▸ **Problem to solve**:
Show every line of the records below that contains the word "PropertyExtractor".

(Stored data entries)
(* ===== verification/Nvml.v ===== *)
(** * The driver libraries (go-nvml, go-nvlib, src/internal/nvsandboxutils)

    The interface to the management library of the driver and to the sandbox
    library, identifiers of devices, and the monad in which CDI specifications
    are generated. The state counts the references to the two libraries, as
    their [Init] and [Shutdown] do, and records every call that is made while
    the library is not loaded. *)
From S2P Require Import Prelude GoStrings Lookup DriverRoot ProcInfo Tegra.

(** ** Identifiers of devices (go-nvlib, google/uuid) *)

Definition is_hex (c : ascii) : bool := is_digit c || in_range "a" "f" c || in_range "A" "F" c.
Definition hex_at (s : string) (i : nat) : bool :=
  match String.get i s with Some c => is_hex c | None => false end.
Definition dash_at (s : string) (i : nat) : bool :=
  match String.get i s with Some c => Ascii.eqb c "-" | None => false end.
Definition uuid_offsets : list nat := [0; 2; 4; 6; 9; 11; 14; 16; 19; 21; 24; 26; 28; 30; 32; 34].
Definition uuid_body (s : string) : bool :=
  forallb (dash_at s) [8; 13; 18; 23] && forallb (fun x => hex_at s x && hex_at s (x + 1)) uuid_offsets.
(** Whether [uuid.Parse] succeeds. *)
Definition uuid_Parse (s : string) : bool :=
  let n := String.length s in
  if Nat.eqb n 36 then uuid_body s
  else if Nat.eqb n 45 then String.eqb (to_lower (stake 9 s)) "urn:uuid:" && uuid_body (sdrop 9 s)
  else if Nat.eqb n 38 then uuid_body (sdrop 1 s)
  else if Nat.eqb n 32 then forallb (hex_at s) (seq 0 32)
  else false.

Definition is_uint (s : string) : bool := match parse_uint 64 s with Some _ => true | None => false end.
Definition IsGpuIndex (i : string) : bool := is_uint i.
Definition IsMigIndex (i : string) : bool :=
  match split_byte ":" i with [a; b] => IsGpuIndex a && IsGpuIndex b | _ => false end.
Definition IsGpuUUID (i : string) : bool := has_prefix i "GPU-" && uuid_Parse (trim_prefix i "GPU-").
Definition IsMigUUID (i : string) : bool :=
  has_prefix i "MIG-" &&
  let suffix := trim_prefix i "MIG-" in
  uuid_Parse suffix ||
  match split_byte "/" suffix with [gpu; gi; ci] => IsGpuUUID gpu && is_uint gi && is_uint ci | _ => false end.
Definition IsUUID (i : string) : bool := IsGpuUUID i || IsMigUUID i.
(** [isOrinGPUID] *)
Definition isOrinGPUID (id : string) : bool := uuid_Parse id.

(** [info.IsIntegratedGPUName] *)
Definition IsIntegratedGPUName (name : string) : bool := contains name "(nvgpu)" || contains name "NVIDIA Thor".

(** ** The platform (go-nvlib) *)

Class PropertyExtractor := {
  HasDXCore : bool; HasTegraFiles : bool; HasNvml : bool; HasAnIntegratedGPU : bool;
}.
Inductive Platform := PlatformNVML | PlatformTegra | PlatformWSL | PlatformUnknown.
(** [platformResolver.ResolvePlatform] with the platform "auto". *)
Definition ResolvePlatform `{PropertyExtractor} : Platform :=
  if HasDXCore then PlatformWSL
  else if HasTegraFiles && negb HasNvml || HasAnIntegratedGPU then PlatformTegra
  else if HasNvml then PlatformNVML
  else PlatformUnknown.

(** ** The libraries *)

(** The answers of the management library while it is loaded; an error is the
    text of the return code. [dev_PciInfo] is [None] for
    [ERROR_NOT_SUPPORTED]. The last group belongs to go-nvlib. *)
Class Nvml := {
  Handle : Type;
  nvml_Init : option string;
  nvml_SUCCESS : string;           (* the text of the return code SUCCESS *)
  DeviceGetCount : result Z;
  DeviceGetHandleByIndex : Z -> result Handle;
  DeviceGetHandleByUUID : string -> result Handle;
  SystemGetDriverVersion : result string;
  SystemGetCudaDriverVersion : result Z;
  dev_GetUUID : Handle -> result string;
  dev_GetIndex : Handle -> result Z;
  dev_GetMinorNumber : Handle -> result Z;
  dev_GetName : Handle -> result string;
  dev_GetPciInfo : Handle -> option (result (Z * Z * Z));
  dev_IsMigDeviceHandle : Handle -> result bool;
  dev_GetMigDeviceHandleByIndex : Handle -> Z -> result Handle;
  dev_GetDeviceHandleFromMigDeviceHandle : Handle -> result Handle;
  dev_GetGpuInstanceId : Handle -> result Z;
  dev_GetComputeInstanceId : Handle -> result Z;
  dev_GetPCIBusID : Handle -> result string;
  dev_IsMigEnabled : Handle -> result bool;
  dev_IsCoherent : Handle -> result bool;
  dev_isSkipped : Handle -> result bool;
  dev_MigDevices : Handle -> result (list (Z * Handle));
}.

(** The kinds of files of the sandbox library that the code tells apart. *)
Inductive SubType :=
| NV_DEV_NVIDIA | NV_DEV_DRI_CARD | NV_DEV_DRI_RENDERD | NV_DEV_DRI_CARD_SYMLINK | NV_DEV_DRI_RENDERD_SYMLINK
| NV_DEV_NVIDIA_CAPS_NVIDIA_CAP | OtherSubType.
Record GpuFileInfo := mkGpuFileInfo { info_Path : string; info_SubType : SubType; info_isContent : bool }.
(** The sandbox library: the argument of the version is whether the library is
    loaded. *)
Class Sandbox := {
  sandbox_Init : string -> option string;
  GetDriverVersion : bool -> result string;
  GetGpuResource : string -> result (list GpuFileInfo);
  GetFileContent : string -> result string;
}.

(** ** The monad *)

Record St := mkSt {
  st_driver : Driver;
  st_nvml : nat;                 (* references to the management library *)
  st_sandbox : option nat;       (* references to the sandbox library, if the handle is not nil *)
  st_misuse : list string;       (* calls to a library that was not loaded *)
}.
Definition set_driver (d : Driver) (s : St) : St := mkSt d (st_nvml s) (st_sandbox s) (st_misuse s).
Definition set_nvml (n : nat) (s : St) : St := mkSt (st_driver s) n (st_sandbox s) (st_misuse s).
Definition set_sandbox (o : option nat) (s : St) : St := mkSt (st_driver s) (st_nvml s) o (st_misuse s).
Definition add_misuse (call : string) (s : St) : St :=
  mkSt (st_driver s) (st_nvml s) (st_sandbox s) (st_misuse s ++ [call]).

(** [None] is a panic. *)
Definition G (A : Type) : Type := St -> option (result A * St).
Definition ret {A} (a : A) : G A := fun s => Some (Ok a, s).
Definition fail {A} (e : string) : G A := fun s => Some (Err e, s).
Definition lift {A} (r : result A) : G A := fun s => Some (r, s).
Definition bind {A B} (m : G A) (k : A -> G B) : G B := fun s =>
  match m s with
  | None => None
  | Some (Err e, s) => Some (Err e, s)
  | Some (Ok a, s) => k a s
  end.
Definition gwrap {A} (msg : string) (m : G A) : G A := fun s =>
  match m s with Some (r, s) => Some (wrap msg r, s) | None => None end.
(** [m] and, if that fails, the handler. *)
Definition catch {A} (m : G A) (h : string -> G A) : G A := fun s =>
  match m s with
  | None => None
  | Some (Err e, s) => h e s
  | Some (Ok a, s) => Some (Ok a, s)
  end.
(** A deferred call runs whether [m] fails or not. *)
Definition defer {A} (m : G A) (final : St -> St) : G A := fun s =>
  match m s with Some (r, s) => Some (r, final s) | None => None end.
Definition get_driver : G Driver := fun s => Some (Ok (st_driver s), s).
Definition with_driver {A} (f : Driver -> option (result A * Driver)) : G A := fun s =>
  match f (st_driver s) with Some (r, d) => Some (r, set_driver d s) | None => None end.

Declare Scope nvcdi_scope.
Delimit Scope nvcdi_scope with nvcdi.
Notation "'use' x '<-' m ';' k" := (bind m (fun x => k))
  (at level 10, x name, m at level 100, k at level 200) : nvcdi_scope.
Notation "'use_' m ';' k" := (bind m (fun _ => k)) (at level 10, m at level 100, k at level 200) : nvcdi_scope.
#[local] Open Scope nvcdi_scope.

Fixpoint map_G {A B} (f : A -> G B) (l : list A) : G (list B) :=
  match l with
  | [] => ret []
  | x :: l => use y <- f x; use ys <- map_G f l; ret (y :: ys)
  end.

(** A query of the management library; without a reference to it the answer
    is an error. *)
Definition query {A} (call : string) (r : result A) : G A := fun s =>
  match st_nvml s with
  | O => Some (Err "ERROR_UNINITIALIZED", add_misuse call s)
  | S _ => Some (r, s)
  end.
Definition sandbox_query {A} (call : string) (r : result A) : G A := fun s =>
  match st_sandbox s with
  | Some (S _) => Some (r, s)
  | _ => Some (r, add_misuse call s)
  end.

Section Libraries.
Context `{Nvml} `{Sandbox}.

(** [nvmllib.init]: a sandbox library that cannot be initialised is given up. *)
Definition sandbox_init (s : St) : St :=
  match st_sandbox s with
  | None => s
  | Some n => match sandbox_Init (Root (st_driver s)) with
              | None => set_sandbox (Some (S n)) s
              | Some _ => set_sandbox None s
              end
  end.
Definition init : G unit := fun s =>
  match nvml_Init with
  | Some e => Some (Err ("failed to initialize NVML: " +:+ e), s)
  | None => Some (Ok tt, sandbox_init (set_nvml (S (st_nvml s)) s))
  end.
(** [nvmllib.tryShutdown]. Shutting down a loaded library succeeds. *)
Definition sandbox_shutdown (s : St) : St :=
  match st_sandbox s with None => s | Some n => set_sandbox (Some (pred n)) s end.
Definition tryShutdown (s : St) : St :=
  let s := sandbox_shutdown s in set_nvml (pred (st_nvml s)) s.
(** [init] followed by a deferred [tryShutdown]. *)
Definition with_init {A} (m : G A) : G A := use_ init; defer m tryShutdown.

(** [devicelib.VisitDevices] with the visited indices and handles. *)
Fixpoint visit_loop {A} (visit : Z -> Handle -> G A) (idx : list Z) : G (list A) :=
  match idx with
  | [] => ret []
  | i :: idx =>
      use d <- gwrap ("error getting device handle for index '" +:+ fmt_Z i +:+ "'")
        (query "DeviceGetHandleByIndex" (DeviceGetHandleByIndex i));
      use skipped <- gwrap "error checking whether device is skipped" (query "isSkipped" (dev_isSkipped d));
      if (skipped : bool) then visit_loop visit idx
      else
        use a <- gwrap "error visiting device" (visit i d);
        use rest <- visit_loop visit idx;
        ret (a :: rest)
  end.
Definition indices (count : Z) : list Z := map Z.of_nat (seq 0 (Z.to_nat count)).
Definition VisitDevices {A} (visit : Z -> Handle -> G A) : G (list A) :=
  use count <- gwrap "error getting device count" (query "DeviceGetCount" DeviceGetCount);
  visit_loop visit (indices count).
(** [devicelib.VisitMigDevices] *)
Definition VisitMigDevices {A} (visit : Z -> Handle -> Z -> Handle -> G A) : G (list (list A)) :=
  gwrap "error visiting devices" (VisitDevices (fun i d =>
    use migs <- gwrap "error visiting device" (query "GetMigDevices" (dev_MigDevices d));
    gwrap "error visiting device" (map_G (fun jm : Z * Handle => gwrap "error visiting MIG device" (visit i d jm.1 jm.2)) migs))).
End Libraries.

▸ **Result below**:
Class PropertyExtractor := {
Definition ResolvePlatform `{PropertyExtractor} : Platform :=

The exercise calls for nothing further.